___ Study material ___
(** * Gmail attachment archiver

    A shallow embedding of [read_emails2.py]: the script authenticates,
    creates a month-named Drive folder, searches a mailbox, and uploads the
    attachments whose file name ends in an allowed extension and is not yet
    present in the folder.

    Conventions of the embedding.
    - A Python [str] is a [string] whose characters are the code points
      below 256; [lower], [strip], [split], [endswith] and [replace] are
      Python's on that range.
    - A service response (a Python dict) is a record with one optional field
      per key the script reads: [d[k]] raises [KeyError] on [None], [d.get(k)]
      and [k in d] do not.
    - The script runs in a monad that threads the Drive contents, collects
      the service calls and printed lines in order, and stops at the first
      exception.  Gmail is only read, so it is a record of functions.
    - Every call to a service can fail: the answers of Gmail and of the
      identity provider are results, and the Drive comes with a record that
      says when a call fails. *)

From Stdlib Require Import Ascii String NArith List Lia.
From stdpp Require Import base list strings gmap pretty.

(** ** Exceptions and results *)

Inductive exn : Type :=
| KeyError (key : string)
| TypeError (msg : string)
| ValueError (msg : string)
| FileNotFoundError (msg : string)
| BinasciiError (msg : string)
| HttpError (status : N) (uri reason details : string)
| OtherError (msg : string).

Inductive result (A : Type) : Type :=
| Ok (a : A)
| Raise (e : exn).
Arguments Ok {A} a.
Arguments Raise {A} e.


(** ** Python built-ins used by the script *)

Module Py.

Definition ord (c : ascii) : N := N_of_ascii c.
Definition chr (n : N) : ascii := ascii_of_N n.

(** Upper-case letters below 256: A-Z and the Latin-1 capitals (without
    the multiplication sign, 215). *)
Definition isupper (c : ascii) : bool :=
  let n := ord c in
  ((65 <=? n) && (n <=? 90) || (192 <=? n) && (n <=? 222) && negb (n =? 215))%N.

Definition lower_char (c : ascii) : ascii :=
  if isupper c then chr (ord c + 32) else c.

(** [s.lower()] *)
Fixpoint lower (s : string) : string :=
  match s with
  | EmptyString => EmptyString
  | String c t => String (lower_char c) (lower t)
  end.

(** The characters [str.strip()] removes: tab to carriage return, the four
    separators 28-31, space, NEL (133) and the no-break space (160). *)
Definition isspace (c : ascii) : bool :=
  let n := ord c in
  ((9 <=? n) && (n <=? 13) || (28 <=? n) && (n <=? 32) || (n =? 133) || (n =? 160))%N.

Fixpoint lstrip (s : string) : string :=
  match s with
  | EmptyString => EmptyString
  | String c t => if isspace c then lstrip t else s
  end.

Fixpoint rstrip (s : string) : string :=
  match s with
  | EmptyString => EmptyString
  | String c t =>
      match rstrip t with
      | EmptyString => if isspace c then EmptyString else String c EmptyString
      | r => String c r
      end
  end.

(** [s.strip()] *)
Definition strip (s : string) : string := rstrip (lstrip s).

(** [s.split(sep)] for a one-character separator: never an empty list. *)
Fixpoint split (sep : ascii) (s : string) : list string :=
  match s with
  | EmptyString => [EmptyString]
  | String c t =>
      if Ascii.eqb c sep then EmptyString :: split sep t
      else match split sep t with
           | [] => [String c EmptyString]
           | p :: ps => String c p :: ps
           end
  end.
___
§ Task requirements: At the line containing "Definition chr (n", start copying. Continue exactly through the final line of the entries above and stop there.

§ Task answer:
Definition chr (n : N) : ascii := ascii_of_N n.

(** Upper-case letters below 256: A-Z and the Latin-1 capitals (without
    the multiplication sign, 215). *)
Definition isupper (c : ascii) : bool :=
  let n := ord c in
  ((65 <=? n) && (n <=? 90) || (192 <=? n) && (n <=? 222) && negb (n =? 215))%N.

Definition lower_char (c : ascii) : ascii :=
  if isupper c then chr (ord c + 32) else c.

(** [s.lower()] *)
Fixpoint lower (s : string) : string :=
  match s with
  | EmptyString => EmptyString
  | String c t => String (lower_char c) (lower t)
  end.

(** The characters [str.strip()] removes: tab to carriage return, the four
    separators 28-31, space, NEL (133) and the no-break space (160). *)
Definition isspace (c : ascii) : bool :=
  let n := ord c in
  ((9 <=? n) && (n <=? 13) || (28 <=? n) && (n <=? 32) || (n =? 133) || (n =? 160))%N.

Fixpoint lstrip (s : string) : string :=
  match s with
  | EmptyString => EmptyString
  | String c t => if isspace c then lstrip t else s
  end.

Fixpoint rstrip (s : string) : string :=
  match s with
  | EmptyString => EmptyString
  | String c t =>
      match rstrip t with
      | EmptyString => if isspace c then EmptyString else String c EmptyString
      | r => String c r
      end
  end.

(** [s.strip()] *)
Definition strip (s : string) : string := rstrip (lstrip s).

(** [s.split(sep)] for a one-character separator: never an empty list. *)
Fixpoint split (sep : ascii) (s : string) : list string :=
  match s with
  | EmptyString => [EmptyString]
  | String c t =>
      if Ascii.eqb c sep then EmptyString :: split sep t
      else match split sep t with
           | [] => [String c EmptyString]
           | p :: ps => String c p :: ps
           end
  end.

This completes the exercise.